(** X15: over any number of uses of the Listen control, whatever the
    macro list is at each use: two uses in a row never both start a capture
    thread; a thread is started only with a non-empty macro list; the flag
    ends as the last use left it, set exactly when that use started a
    thread; and the queue is not touched. *)
Theorem toggle_run_alternates : forall (ms : list (list step)) (a : audio) (g : gui),
  let '(a', _, started) := toggle_run ms a g in
  alternating (recording_flag a) started /\
  recording_flag a' = default (recording_flag a) (last started) /\
  audio_q a' = audio_q a /\
  Forall2 (fun m b => b = true -> m <> []) ms started.
Proof.
  induction ms as [|m rest IH]; intros a g; [simpl; by repeat split|].
  cbn [toggle_run].
  pose proof (toggle_recording_flag m a g) as (Hflag & Hstop & Hne & Hq).
  destruct (toggle_recording m a g) as [[a1 g1] started]. simpl in *.
  specialize (IH a1 g1). destruct (toggle_run rest a1 g1) as [[a2 g2] later].
  destruct IH as (Halt & Hlast & Hq2 & Hall). rewrite Hflag in Halt, Hlast.
  split; [|split; [|split]].
  - simpl. split; [|done]. destruct (recording_flag a); [by rewrite Hstop|done].
  - rewrite Hlast. destruct later as [|b l]; [done|].
    change (last (started :: b :: l)) with (last (b :: l)).
    destruct (last (b :: l)) eqn:E; [done|]. by apply last_None in E.
  - congruence.
  - by constructor.
Qed.

(* ================================================================== *)
(** * Further properties: client and service *)

Section ServiceMore.

Variable splitext_ext : string -> string.
Variable strip : string -> string.


(** X19: the client against this service.  Whatever file the client
    uploads, [send_audio] does not raise: it returns the stripped text when
    the model produced one, and the sentinel both when the model failed and
    when the service could not copy the upload; the service's error detail
    never reaches the caller. *)
Theorem send_audio_to_service (env : request_env) (name : string)
    (encode : file -> list Z) (sfs fs : gmap string file) (path : string) (f : file) :
  fs !! path = Some f ->
  let temp_path := temp_path_of splitext_ext env name in
  send_audio (post_to_service splitext_ext strip env name encode sfs) path fs =
    Value match copy_error env with
          | Some _ => ERR
          | None =>
              match transcribe env temp_path (<[temp_path := Bytes (encode f)]> sfs) with
              | inl text => JStr (strip text)
              | inr _ => ERR
              end
          end.
Proof.
  intros Hf. cbv zeta. unfold send_audio, post_to_service, transcribe_audio.
  rewrite Hf. cbn [filename upload_content].
  destruct (copy_error env) as [[e n]|]; [done|].
  cbn [snd]. rewrite insert_insert_eq.
  by destruct (transcribe env _ _).
Qed.

End ServiceMore.

Lemma send_audio_to_service_witness :
  let ext := fun _ : string => ".wav" in
  let strip := fun s : string => s in
  let env := {| tmp_name := "/tmp/tmpk3"; copy_error := None;
                transcribe := fun _ _ => inr "CUDA out of memory" |} in
  let f := Wav 16000 1 [1; 2; 3] in
  let fs : gmap string file := {[ "/tmp/a.wav" := f ]} in
  let encode := fun _ : file => [82; 73; 70; 70] in
  fs !! "/tmp/a.wav" = Some f /\
  send_audio (post_to_service ext strip env "a.wav" encode ∅) "/tmp/a.wav" fs = Value ERR.
Proof.
  intros ext strip env f fs encode.
  assert (Hf : fs !! "/tmp/a.wav" = Some f) by reflexivity.
  split; [exact Hf|].
  exact (send_audio_to_service ext strip env "a.wav" encode ∅ fs "/tmp/a.wav" f Hf).
Defined.

(* ================================================================== *)
(** * Further properties: what the kill listener keeps *)

Lemma kill_call_held c s :
  is_kill_call c = true ->
  _keys_held (glob s) ⊆ KILL_COMBO ->
  _keys_held (glob (exec_call c s)) ⊆ KILL_COMBO.
Proof.
  intros Hc Hs. unfold exec_call. destruct (proc s); [|done].
  destruct c as [tm|tm x y btn pressed|k|tm k|k|k]; try discriminate.
  - unfold _kill_press. destruct (decide (canon k ∈ KILL_COMBO)) as [Hk|Hk]; [|done].
    cbn [_keys_held].
    destruct (decide (KILL_COMBO ⊆ {[canon k]} ∪ _keys_held (glob s))); simpl;
      intros z Hz; apply elem_of_union in Hz as [Hz|Hz];
      try (apply elem_of_singleton in Hz; by subst z); by apply Hs.
  - simpl. intros z Hz. apply elem_of_difference in Hz as [Hz _]. by apply Hs.
Qed.

(** X18: on its own the kill listener remembers nothing but keys of its
    combination: after any presses and releases it has handled, with no
    recorder callback in between, every held key is (as the set tells keys
    apart) a key of [KILL_COMBO]. *)
Theorem kill_listener_holds_combo_keys_only (cs : list call) :
  Forall (fun c => is_kill_call c = true) cs ->
  _keys_held (glob (exec cs boot)) ⊆ KILL_COMBO.
Proof.
  intros Hcs.
  assert (H : forall s, _keys_held (glob s) ⊆ KILL_COMBO ->
                        _keys_held (glob (exec cs s)) ⊆ KILL_COMBO).
  { induction Hcs as [|c cs Hc _ IH]; intros s Hs; [done|].
    cbn [exec fold_left]. apply IH. by apply kill_call_held. }
  apply H. simpl. set_solver.
Qed.

Lemma kill_listener_holds_combo_keys_only_witness :
  let cs := [CKillPress (KeyCode (Some 65) (Some "a")); CKillPress (Special ctrl_l);
             CKillPress (Special (Key_other 7)); CKillRelease (Special ctrl_l);
             CKillPress (KeyCode (Some 113) (Some "q"))] in
  Forall (fun c => is_kill_call c = true) cs /\
  _keys_held (glob (exec cs boot)) ⊆ KILL_COMBO.
Proof.
  intros cs.
  assert (Hcs : Forall (fun c => is_kill_call c = true) cs) by (repeat constructor).
  split; [exact Hcs|]. exact (kill_listener_holds_combo_keys_only cs Hcs).
Defined.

################

== Exercise requirements ==
Say how many lines in the entries contain the string "client". Nothing else belongs in the reply.

== Solution to this task ==
2